What is required: Copy the listing exactly. Omit nothing.
•••••
(** ** Request identifiers *)

Definition FormatRequestID (sequence : Z) : string := string_of (format_016x sequence).

Definition validateRequestID (requestID : string) : res ProtocolError () :=
  if negb (go_len requestID =? 16) then Err RequestIDInvalid
  else if negb (forallb lower_hex_rune (runes (bytes_of requestID))) then Err RequestIDInvalid
  else Ok ().

(** ** Projection of a workload *)

Record distribution_view : Type := MkDistributionView { dv_Kind : option string }.

Record dataset_view : Type := MkDatasetView {
  ds_RecordCount : option Z;
  ds_CategoryCount : option Z;
  ds_Distribution : option distribution_view
}.

Record workload_view : Type := MkWorkloadView {
  wv_SchemaVersion : option string;
  wv_Name : option string;
  wv_Dataset : option dataset_view
}.

Definition dec_distribution_view (strict : bool) : dec distribution_view :=
  dec_struct strict
    [at_field "kind" dv_Kind (fun _ x => MkDistributionView x) (dec_ptr empty_string dec_string)].

Definition dec_dataset_view (strict : bool) : dec dataset_view :=
  dec_struct strict
    [at_field "record_count" ds_RecordCount
       (fun r x => MkDatasetView x (ds_CategoryCount r) (ds_Distribution r))
       (dec_ptr 0 (dec_uint u64_limit));
     at_field "category_count" ds_CategoryCount
       (fun r x => MkDatasetView (ds_RecordCount r) x (ds_Distribution r))
       (dec_ptr 0 (dec_uint u64_limit));
     at_field "distribution" ds_Distribution
       (fun r x => MkDatasetView (ds_RecordCount r) (ds_CategoryCount r) x)
       (dec_ptr (MkDistributionView None) (dec_distribution_view strict))].

Definition dec_workload_view (strict : bool) : dec workload_view :=
  dec_struct strict
    [at_field "schema_version" wv_SchemaVersion
       (fun r x => MkWorkloadView x (wv_Name r) (wv_Dataset r))
       (dec_ptr empty_string dec_string);
     at_field "name" wv_Name
       (fun r x => MkWorkloadView (wv_SchemaVersion r) x (wv_Dataset r))
       (dec_ptr empty_string dec_string);
     at_field "dataset" wv_Dataset
       (fun r x => MkWorkloadView (wv_SchemaVersion r) (wv_Name r) x)
       (dec_ptr (MkDatasetView None None None) (dec_dataset_view strict))].

Definition zero_workload_view : workload_view := MkWorkloadView None None None.

(** The distribution kind, empty when the object or its kind is absent. *)
Definition projected_distribution (d : option distribution_view) : string :=
  match d with
  | Some d => default empty_string (dv_Kind d)
  | None => empty_string
  end.

Definition ProjectWorkload (raw : bytes) : res ProtocolError WorkloadProjection :=
  value ← map_err DecodeProjection (Decode raw dec_workload_view zero_workload_view false);
  schemaVersion ← require (wv_SchemaVersion value) SchemaVersionRequired;
  name ← require (wv_Name value) NameRequired;
  dataset ← require (wv_Dataset value) DatasetRequired;
  recordCount ← require (ds_RecordCount dataset) RecordCountRequired;
  categoryCount ← require (ds_CategoryCount dataset) CategoryCountRequired;
  Ok {| wp_SchemaVersion := schemaVersion;
        wp_Name := name;
        wp_RecordCount := recordCount;
        wp_CategoryCount := categoryCount;
        wp_Distribution := projected_distribution (ds_Distribution dataset) |}.

(** ** Requests *)

Definition marshalFrame (payload : option bytes) : res ProtocolError bytes :=
  match payload with
  | None => Err EncodeRequestFailed
  | Some payload =>
      if MaxFrameBytes <? Z.of_nat (length payload) then Err RequestTooLarge
      else Ok (payload ++ [LF])
  end.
•••••
Solution for this task:
(** ** Request identifiers *)

Definition FormatRequestID (sequence : Z) : string := string_of (format_016x sequence).

Definition validateRequestID (requestID : string) : res ProtocolError () :=
  if negb (go_len requestID =? 16) then Err RequestIDInvalid
  else if negb (forallb lower_hex_rune (runes (bytes_of requestID))) then Err RequestIDInvalid
  else Ok ().

(** ** Projection of a workload *)

Record distribution_view : Type := MkDistributionView { dv_Kind : option string }.

Record dataset_view : Type := MkDatasetView {
  ds_RecordCount : option Z;
  ds_CategoryCount : option Z;
  ds_Distribution : option distribution_view
}.

Record workload_view : Type := MkWorkloadView {
  wv_SchemaVersion : option string;
  wv_Name : option string;
  wv_Dataset : option dataset_view
}.

Definition dec_distribution_view (strict : bool) : dec distribution_view :=
  dec_struct strict
    [at_field "kind" dv_Kind (fun _ x => MkDistributionView x) (dec_ptr empty_string dec_string)].

Definition dec_dataset_view (strict : bool) : dec dataset_view :=
  dec_struct strict
    [at_field "record_count" ds_RecordCount
       (fun r x => MkDatasetView x (ds_CategoryCount r) (ds_Distribution r))
       (dec_ptr 0 (dec_uint u64_limit));
     at_field "category_count" ds_CategoryCount
       (fun r x => MkDatasetView (ds_RecordCount r) x (ds_Distribution r))
       (dec_ptr 0 (dec_uint u64_limit));
     at_field "distribution" ds_Distribution
       (fun r x => MkDatasetView (ds_RecordCount r) (ds_CategoryCount r) x)
       (dec_ptr (MkDistributionView None) (dec_distribution_view strict))].

Definition dec_workload_view (strict : bool) : dec workload_view :=
  dec_struct strict
    [at_field "schema_version" wv_SchemaVersion
       (fun r x => MkWorkloadView x (wv_Name r) (wv_Dataset r))
       (dec_ptr empty_string dec_string);
     at_field "name" wv_Name
       (fun r x => MkWorkloadView (wv_SchemaVersion r) x (wv_Dataset r))
       (dec_ptr empty_string dec_string);
     at_field "dataset" wv_Dataset
       (fun r x => MkWorkloadView (wv_SchemaVersion r) (wv_Name r) x)
       (dec_ptr (MkDatasetView None None None) (dec_dataset_view strict))].

Definition zero_workload_view : workload_view := MkWorkloadView None None None.

(** The distribution kind, empty when the object or its kind is absent. *)
Definition projected_distribution (d : option distribution_view) : string :=
  match d with
  | Some d => default empty_string (dv_Kind d)
  | None => empty_string
  end.

Definition ProjectWorkload (raw : bytes) : res ProtocolError WorkloadProjection :=
  value ← map_err DecodeProjection (Decode raw dec_workload_view zero_workload_view false);
  schemaVersion ← require (wv_SchemaVersion value) SchemaVersionRequired;
  name ← require (wv_Name value) NameRequired;
  dataset ← require (wv_Dataset value) DatasetRequired;
  recordCount ← require (ds_RecordCount dataset) RecordCountRequired;
  categoryCount ← require (ds_CategoryCount dataset) CategoryCountRequired;
  Ok {| wp_SchemaVersion := schemaVersion;
        wp_Name := name;
        wp_RecordCount := recordCount;
        wp_CategoryCount := categoryCount;
        wp_Distribution := projected_distribution (ds_Distribution dataset) |}.

(** ** Requests *)

Definition marshalFrame (payload : option bytes) : res ProtocolError bytes :=
  match payload with
  | None => Err EncodeRequestFailed
  | Some payload =>
      if MaxFrameBytes <? Z.of_nat (length payload) then Err RequestTooLarge
      else Ok (payload ++ [LF])
  end.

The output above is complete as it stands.